[Opening Supplied data section]

(* ===== verification/ApiRuns.v ===== *)
(** * internal/apiserver: runs on the wire

    handlers_runs.go without its handlers: the run a client sees, from the cluster or
    from history; the cursor; the query of a listing, and the merge of live runs,
    finished runs of the cluster and rows of history into a page. *)
From S2P Require Import Prelude Api GoLib Keys Objects Phases Calendar Logstream Termination Sorting Store Urls.

Module ApiRuns.
Import Objects Termination Calendar Phases Base64 Store.

(** ** The run on the wire (pkg/apiclient) *)

Record ApiStep := mkApiStep {
  as_Phase : string; as_StartedAt : option time; as_FinishedAt : option time; as_Message : string; as_Stages : list StoreStage;
  as_Params : strmap; as_Report : string }.
#[export] Instance ApiStep_eq_dec : EqDecision ApiStep.
Proof. solve_decision. Defined.

Record GitCheckout := mkGitCheckout { gc_URI : string; gc_Revision : string; gc_Commit : string }.
#[export] Instance GitCheckout_eq_dec : EqDecision GitCheckout.
Proof. solve_decision. Defined.

Definition OriginCluster : string := "cluster".
Definition OriginArchive : string := "archive".

Record Run := mkRun {
  e_UID : string; e_Name : string; e_Namespace : string; e_TestRef : string; e_Phase : string; e_Source : string;
  e_QueuedAt : option time; e_StartedAt : option time; e_FinishedAt : option time; e_DurationMs : Z; e_Message : string; e_Origin : string;
  e_Tool : string; e_ParentRun : string; e_Tags : strmap; e_Config : strmap; e_TestCounts : option TestCounts;
  e_Metrics : gmap string spec_float; e_Steps : gmap string ApiStep; e_Stages : list StoreStage; e_Abort : option AbortRequest;
  e_NotBefore : option time; e_Comment : option Comment; e_Git : option GitCheckout; e_LiveView : string; e_Report : string }.

Definition with_Comment (c : option Comment) (e : Run) : Run :=
  mkRun (e_UID e) (e_Name e) (e_Namespace e) (e_TestRef e) (e_Phase e) (e_Source e) (e_QueuedAt e) (e_StartedAt e) (e_FinishedAt e) (e_DurationMs e)
    (e_Message e) (e_Origin e) (e_Tool e) (e_ParentRun e) (e_Tags e) (e_Config e) (e_TestCounts e) (e_Metrics e) (e_Steps e) (e_Stages e) (e_Abort e)
    (e_NotBefore e) c (e_Git e) (e_LiveView e) (e_Report e).

(** doublestar's Match (false for a pattern it refuses too), and net/url: a URL without
    its user info, when it has one. *)
Class WebLib := { glob_Match : string → string → bool; url_without_user : string → option string }.

Section Wire.
Context `{MapOrder, Floats, WebLib}.

Definition stripUserinfo (uri : string) : string := default uri (url_without_user uri).
Definition gitCheckout (uri revision commit : string) : GitCheckout := mkGitCheckout (stripUserinfo uri) revision commit.

(** ** Reports *)

(** The path an artifact has in its own worker's directory. *)
Definition worker_relative (p : string) : string :=
  if HasPrefix p "workers/" then match Keys.Cut (TrimPrefix p "workers/") "/artifacts/" with Some (_, after) => after | None => p end else p.
Definition reportArtifact (pattern : string) (paths : list string) : string :=
  if (pattern =? "")%string then ""
  else default "" (find_first (fun p => glob_Match pattern (worker_relative p)) (str_sort paths)).

Definition with_report (st : ApiStep) (report : string) : ApiStep :=
  mkApiStep (as_Phase st) (as_StartedAt st) (as_FinishedAt st) (as_Message st) (as_Stages st) (as_Params st) report.
Definition worker_report (pattern : string) (paths : list string) (k : string) (st : ApiStep) : ApiStep :=
  if HasPrefix k "worker-" then
    let prefix := "workers/" +:+ TrimPrefix k "worker-" +:+ "/" in
    let report := reportArtifact pattern (List.filter (fun p => HasPrefix p prefix) paths) in
    if (report =? "")%string then st else with_report st report
  else st.
Definition workerReports (steps : gmap string ApiStep) (pattern : string) (paths : list string) : gmap string ApiStep :=
  map_imap (fun k st => Some (worker_report pattern paths k st)) steps.

(** ** From the cluster *)

Definition apiStages (stages : list Stage) : list StoreStage := stagesOf stages.
Definition crTool (cr : TestRun) : string :=
  if (st_Tool (r_Status cr) =? "")%string then default "" (om_Labels (r_Meta cr) !! Store.LabelTool) else st_Tool (r_Status cr).

Definition api_step (s : StepResult) : ApiStep :=
  mkApiStep (phase_string (sr_Phase s)) (sr_StartedAt s) (sr_FinishedAt s) (sr_Message s) (apiStages (sr_Stages s)) (sr_Params s) "".

(** The values that are not numbers are left out, unmentioned. *)
Definition cr_metrics (m : strmap) : gmap string spec_float :=
  omap (fun v => match ParseFloat v with Ok f => Some f | Err _ => None end) m.

Definition report_pattern (spec : option TestSpec) : string :=
  from_option (fun s => from_option af_Report "" (ts_Artifacts s)) "" spec.
Definition cr_git (spec : option TestSpec) (content : option ContentStatus) : option GitCheckout :=
  match spec, content with
  | Some s, Some c => (fun g => gitCheckout (git_URI g) (cs_GitRevision c) (cs_GitCommit c)) <$> ct_Git (ts_Content s)
  | _, _ => None
  end.
Definition live_view (spec : option TestSpec) (p : Phase) : string :=
  match spec ≫= ts_LiveView with
  | Some lv => if IsTerminalPhase p then "" else if (lv_Path lv =? "")%string then "/" else lv_Path lv
  | None => ""
  end.

Definition runEnvelopeFromCR (cr : TestRun) : Run :=
  let sp := r_Spec cr in
  let st := r_Status cr in
  let spec := unmarshal_spec (st_ResolvedSpec st) in
  let paths := ar_Path <$> st_ArtifactRefs st in
  let pattern := report_pattern spec in
  mkRun (run_uid cr) (run_name cr) (run_ns cr) (rs_TestRef sp) (phase_string (st_Phase st)) (rs_Source sp)
    (st_QueuedAt st) (st_StartedAt st) (st_FinishedAt st) (st_DurationMs st) (st_Message st) OriginCluster
    (crTool cr) (default "" (om_Labels (r_Meta cr) !! Store.LabelParentRun)) (rs_Tags sp)
    (if snapshot_is_empty (st_ResolvedSpec st) then EffectiveConfig ∅ (rs_Config sp)
     else from_option (fun s => EffectiveConfig (ts_Config s) (rs_Config sp)) ∅ spec)
    (st_TestCounts st) (cr_metrics (st_Metrics st)) (workerReports (api_step <$> st_Steps st) pattern paths) (apiStages (st_Stages st))
    (rs_Abort sp) (rs_NotBefore sp) None (cr_git spec (st_Content st)) (live_view spec (st_Phase st)) (reportArtifact pattern paths).

(** ** From history *)

(** The stored step's JSON, read again as a step on the wire. *)
Definition step_of_row (s : RowStep) : ApiStep :=
  mkApiStep (wp_phase s) (wp_startedAt s) (wp_finishedAt s) (wp_message s) (wp_stages s) (wp_params s) "".
Definition row_git (row : Row) : option GitCheckout :=
  if negb (rw_GitCommit row =? "")%string || negb (rw_GitRevision row =? "")%string then
    Some (gitCheckout (from_option (fun s => from_option git_URI "" (ct_Git (ts_Content s))) "" (rw_ResolvedSpec row)) (rw_GitRevision row) (rw_GitCommit row))
  else None.

Definition runEnvelopeFromRow (row : Row) : Run :=
  let paths := ar_Path <$> rw_ArtifactRefs row in
  let pattern := report_pattern (rw_ResolvedSpec row) in
  mkRun (rw_UID row) (rw_Name row) (rw_Namespace row) (rw_TestRef row) (rw_Phase row) (rw_Source row)
    (rw_QueuedAt row) (rw_StartedAt row) (Some (rw_FinishedAt row)) (rw_DurationMs row) (rw_Message row) OriginArchive
    (rw_Tool row) (rw_ParentRun row) (rw_Tags row) (rw_Config row) (rw_TestCounts row) (rw_Metrics row)
    (workerReports (step_of_row <$> rw_Steps row) pattern paths) (rw_Stages row) None None (rw_Comment row) (row_git row) "" (reportArtifact pattern paths).
End Wire.

(** ** The cursor *)

Record runCursor := mkCursor { rc_FinishedAt : time; rc_UID : string }.

Definition before (c : option runCursor) (e : Run) : bool :=
  match c with
  | None => true
  | Some c =>
      match e_FinishedAt e with
      | None => false
      | Some ft => (ft <? rc_FinishedAt c)%Z || ((ft =? rc_FinishedAt c)%Z && String.ltb (e_UID e) (rc_UID c))
      end
  end.

Definition encodeRunCursor (finishedAt : time) (uid : string) : string := EncodeToString (RFC3339Nano finishedAt +:+ "|" +:+ uid).

Definition malformed_cursor : string := "after: malformed cursor".
Definition decodeRunCursor `{Uuids} (s : string) : result string (option runCursor) :=
  if (s =? "")%string then Ok None
  else
    match DecodeString s with
    | None => Err malformed_cursor
    | Some raw =>
        match Keys.Cut raw "|" with
        | None => Err malformed_cursor
        | Some (ts, uid) =>
            match ParseRFC3339 ts with
            | None => Err malformed_cursor
            | Some t => if uuid_Parse uid then Ok (Some (mkCursor t uid)) else Err malformed_cursor
            end
        end
    end.

(** ** The query *)

(** An empty limit is the default as well. *)
Definition parseLimitOrDefault (s : string) : Z :=
  if (s =? "")%string then 50
  else match Keys.Atoi s with
       | Some n => if (n <=? 0)%Z then 50 else if (500 <? n)%Z then 500 else n
       | None => 50
       end.

Record listRunsQuery := mkQuery {
  lq_ns : string; lq_testRef : string; lq_phase : string; lq_source : string; lq_parent : string; lq_limit : Z;
  lq_finishedAfter : option time; lq_cursor : option runCursor; lq_wantLive : bool; lq_wantFinished : bool }.

Definition given (want got : string) : bool := (want =? "")%string || (got =? want)%string.
Definition query_matches (q : listRunsQuery) (cr : TestRun) : bool :=
  given (lq_testRef q) (rs_TestRef (r_Spec cr)) && given (lq_phase q) (phase_string (run_phase cr)) && given (lq_source q) (rs_Source (r_Spec cr))
  && given (lq_parent q) (default "" (om_Labels (r_Meta cr) !! Store.LabelParentRun)).

Definition terminal_text (phase : string) : bool := existsb (fun p => (phase_string p =? phase)%string) [PhasePassed; PhaseFailed; PhaseAborted; PhaseError].

(** The query's parameters by name, absent ones empty; the namespace is the server's
    business. *)
Definition parseListRunsQuery `{Uuids} (q : string → string) (ns : string) : result string listRunsQuery :=
  let phase := q "phase" in
  match (if (q "finishedAfter" =? "")%string then Ok None
         else match ParseRFC3339 (q "finishedAfter") with Some t => Ok (Some t) | None => Err "finishedAfter: want RFC 3339" end) with
  | Err e => Err e
  | Ok finishedAfter =>
      match decodeRunCursor (q "after") with
      | Err e => Err e
      | Ok cursor =>
          let terminal := negb (phase =? "")%string && terminal_text phase in
          Ok (mkQuery ns (q "test") phase (q "source") (q "parent") (parseLimitOrDefault (q "limit")) finishedAfter cursor
                (bool_decide (cursor = None) && bool_decide (finishedAfter = None) && negb terminal) ((phase =? "")%string || terminal))
      end
  end.

(** ** The merge *)

Definition finishedAfterOK (e : Run) (after : option time) : bool :=
  match after with None => true | Some a => match e_FinishedAt e with Some f => negb (f <? a)%Z | None => false end end.

(** [compareNewestFirst a b < 0]. *)
Definition newer (ta tb : option time) (ua ub : string) : bool :=
  match ta, tb with
  | None, None => String.ltb ub ua
  | None, Some _ => false
  | Some _, None => true
  | Some ta, Some tb => (tb <? ta)%Z || ((ta =? tb)%Z && String.ltb ub ua)
  end.

Section Merge.
Context `{MapOrder, Floats, WebLib}.

(** What is taken of the cluster's runs: live runs for the page, finished runs by UID,
    the UIDs of live runs. *)
Record collected := mkCollected { cl_live : list Run; cl_finished : gmap string Run; cl_liveUIDs : gset string }.

Definition collect_run (lq : listRunsQuery) (acc : collected) (cr : TestRun) : collected :=
  if negb (query_matches lq cr) then acc
  else
    let env := runEnvelopeFromCR cr in
    if negb (IsTerminalPhase (run_phase cr)) then
      mkCollected (if lq_wantLive lq then cl_live acc ++ [env] else cl_live acc) (cl_finished acc) ({[e_UID env]} ∪ cl_liveUIDs acc)
    else if lq_wantFinished lq && finishedAfterOK env (lq_finishedAfter lq) && before (lq_cursor lq) env then
      mkCollected (cl_live acc) (<[e_UID env := env]> (cl_finished acc)) (cl_liveUIDs acc)
    else acc.
Definition collect_runs (lq : listRunsQuery) (crs : list TestRun) : collected := foldl (collect_run lq) (mkCollected [] ∅ ∅) crs.

(** The store's filter and page of a query. *)
Definition store_filter (lq : listRunsQuery) : Filter :=
  mkRowFilter (lq_testRef lq) (lq_ns lq) (lq_phase lq) (lq_source lq) (lq_parent lq) (lq_finishedAfter lq) None.
Definition store_page (lq : listRunsQuery) : Page :=
  mkPage (lq_limit lq) (from_option rc_UID "" (lq_cursor lq)) (rc_FinishedAt <$> lq_cursor lq).

Definition merge_row (liveUIDs : gset string) (finished : gmap string Run) (row : Row) : gmap string Run :=
  match finished !! rw_UID row with
  | Some env => <[rw_UID row := with_Comment (rw_Comment row) env]> finished
  | None => if bool_decide (rw_UID row ∈ liveUIDs) then finished else <[rw_UID row := runEnvelopeFromRow row]> finished
  end.
Definition merge_rows (liveUIDs : gset string) (finished : gmap string Run) (rows : list Row) : gmap string Run :=
  foldl (merge_row liveUIDs) finished rows.

(** A page and its next cursor; [None]: the run the cursor is taken from has no
    finishing time, and the handler panics. *)
Definition newest_finished (a b : Run) : bool := newer (e_FinishedAt a) (e_FinishedAt b) (e_UID a) (e_UID b).
Definition newest_started (a b : Run) : bool := newer (e_StartedAt a) (e_StartedAt b) (e_UID a) (e_UID b).
Definition page_out (limit : Z) (live : list Run) (finished : gmap string Run) (storeFull : bool) : option (list Run * option string) :=
  let liveOut := sort_by newest_started live in
  let sorted := sort_by newest_finished (snd <$> range finished) in
  let more := storeFull || (limit <? Z.of_nat (length sorted))%Z in
  let finishedOut := take (Z.to_nat limit) sorted in
  match (if more then last finishedOut else None) with
  | None => Some (liveOut ++ finishedOut, None)
  | Some e =>
      match e_FinishedAt e with
      | Some t => Some (liveOut ++ finishedOut, Some (encodeRunCursor t (e_UID e)))
      | None => None
      end
  end.
End Merge.
End ApiRuns.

[Closing Supplied data section]

▸ **Task objective**:
Begin at the line above that has "if (report =?" and stop after the line that has "Definition crTool (cr", copying each line exactly and adding nothing else.

▸ **Response**:
    if (report =? "")%string then st else with_report st report
  else st.
Definition workerReports (steps : gmap string ApiStep) (pattern : string) (paths : list string) : gmap string ApiStep :=
  map_imap (fun k st => Some (worker_report pattern paths k st)) steps.

(** ** From the cluster *)

Definition apiStages (stages : list Stage) : list StoreStage := stagesOf stages.
Definition crTool (cr : TestRun) : string :=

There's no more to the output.